Whenever a line below includes the word "secs", copy that line.

[Stored data]
= Beginning of Section =

Lemma tokens_default_to_placeholders_witness :
  (~ In "--source-token"%string ["--from-ref"; "v0.0.1"] ->
   SOURCE_GIT_TOKEN (assignAll [("--from-ref", "v0.0.1")] ScriptScenario.defaults)
   <> ""%string) /\
  (~ In "--dest-token"%string ["--from-ref"; "v0.0.1"] ->
   DEST_GIT_TOKEN (assignAll [("--from-ref", "v0.0.1")] ScriptScenario.defaults)
   <> ""%string) /\
  (~ In "--source-token"%string ["--from-ref"; "v0.0.1"] ->
   ~ In "--dest-token"%string ["--from-ref"; "v0.0.1"] ->
   forall (h h' : list ShEvent) (code : nat),
     validate (assignAll [("--from-ref", "v0.0.1")] ScriptScenario.defaults) h
     = (h', Return code) ->
     SOURCE_REPO_URL (assignAll [("--from-ref", "v0.0.1")] ScriptScenario.defaults)
     = ""%string \/
     DEST_REPO_URL (assignAll [("--from-ref", "v0.0.1")] ScriptScenario.defaults)
     = ""%string \/
     SOURCE_REF (assignAll [("--from-ref", "v0.0.1")] ScriptScenario.defaults) = ""%string).
Proof.
  apply (tokens_default_to_placeholders (Example.shell [] 0) ScriptScenario.environment
           ["--from-ref"; "v0.0.1"] []
           (fst (initialise (Example.shell [] 0) ScriptScenario.environment []))
           (fst (initialise (Example.shell [] 0) ScriptScenario.environment []))
           ScriptScenario.defaults).
  - vm_compute. reflexivity.
  - vm_compute. reflexivity.
Defined.

End ScriptMainProofs.

(** ** The script: its sections *)

Module ScriptStages.
Import Script ScriptTrace ScriptParts ScriptProofs ScriptMain ScriptKinds.

(** The run of the script, section by section. *)
Lemma script_stages (w : ShWorld) (v : Vars) (h : list ShEvent) (code : nat) :
  Script.run (script w v) = (h, code) ->
  exists h2 s2, validate v [] = (h2, s2) /\
    match s2 with
    | Return c => h = h2 /\ code = c
    | Next _ =>
    exists h3 s3, precheck w v h2 = (h3, s3) /\
    match s3 with
    | Return c => h = h3 /\ code = c
    | Next _ =>
    exists h4 s4, cloneSource w v h3 = (h4, s4) /\
    match s4 with
    | Return c => h = h4 /\ code = c
    | Next _ =>
    exists h5 s5, resolveCommit w v h4 = (h5, s5) /\
    match s5 with
    | Return c => h = h5 /\ code = c
    | Next (REF_TYPE, COMMIT_ID_TO_PUSH) =>
    exists h6 s6, createTempBranch w COMMIT_ID_TO_PUSH h5 = (h6, s6) /\
    match s6 with
    | Return c => h = h6 /\ code = c
    | Next seconds =>
    exists h7 s7, addRemote w v h6 = (h7, s7) /\
    match s7 with
    | Return c => h = h7 /\ code = c
    | Next _ =>
    exists h8 s8, pushObjects w v seconds h7 = (h8, s8) /\
    match s8 with
    | Return c => h = h8 /\ code = c
    | Next REMOTE_TEMP =>
    exists h9 s9, pushReference w v REF_TYPE h8 = (h9, s9) /\
    match s9 with
    | Return c => h = h9 /\ code = c
    | Next _ =>
    cleanup w v seconds REMOTE_TEMP h9 = (h, Next tt) /\ code = 0
    end end end end end end end end.
Proof.
  intros H. apply script_run_inv in H as (s & H & ->). unfold script in H.
  apply bind_inv in H as [(r & H & ->) | (u2 & h2 & H2 & H)];
    [exists h, (Return r); now repeat split|].
  exists h2, (Next u2). split; [exact H2|].
  apply bind_inv in H as [(r & H & ->) | (u3 & h3 & H3 & H)];
    [exists h, (Return r); now repeat split|].
  exists h3, (Next u3). split; [exact H3|].
  apply bind_inv in H as [(r & H & ->) | (u4 & h4 & H4 & H)];
    [exists h, (Return r); now repeat split|].
  exists h4, (Next u4). split; [exact H4|].
  apply bind_inv in H as [(r & H & ->) | ([RT C] & h5 & H5 & H)];
    [exists h, (Return r); now repeat split|].
  exists h5, (Next (RT, C)). split; [exact H5|].
  apply bind_inv in H as [(r & H & ->) | (secs & h6 & H6 & H)];
    [exists h, (Return r); now repeat split|].
  exists h6, (Next secs). split; [exact H6|].
  apply bind_inv in H as [(r & H & ->) | (u7 & h7 & H7 & H)];
    [exists h, (Return r); now repeat split|].
  exists h7, (Next u7). split; [exact H7|].
  apply bind_inv in H as [(r & H & ->) | (R & h8 & H8 & H)];
    [exists h, (Return r); now repeat split|].
  exists h8, (Next R). split; [exact H8|].
  apply bind_inv in H as [(r & H & ->) | (u9 & h9 & H9 & H)];
    [exists h, (Return r); now repeat split|].
  exists h9, (Next u9). split; [exact H9|].
  apply bind_inv in H as [(r & H & _) | ([] & h10 & H10 & H)].
  { apply cleanup_inv in H as ([=] & _). }
  unfold exit, return_ in H. injection H as <- <-. now split.
Qed.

= End of Section =

### Written response
  apply bind_inv in H as [(r & H & ->) | (secs & h6 & H6 & H)];
  exists h6, (Next secs). split; [exact H6|].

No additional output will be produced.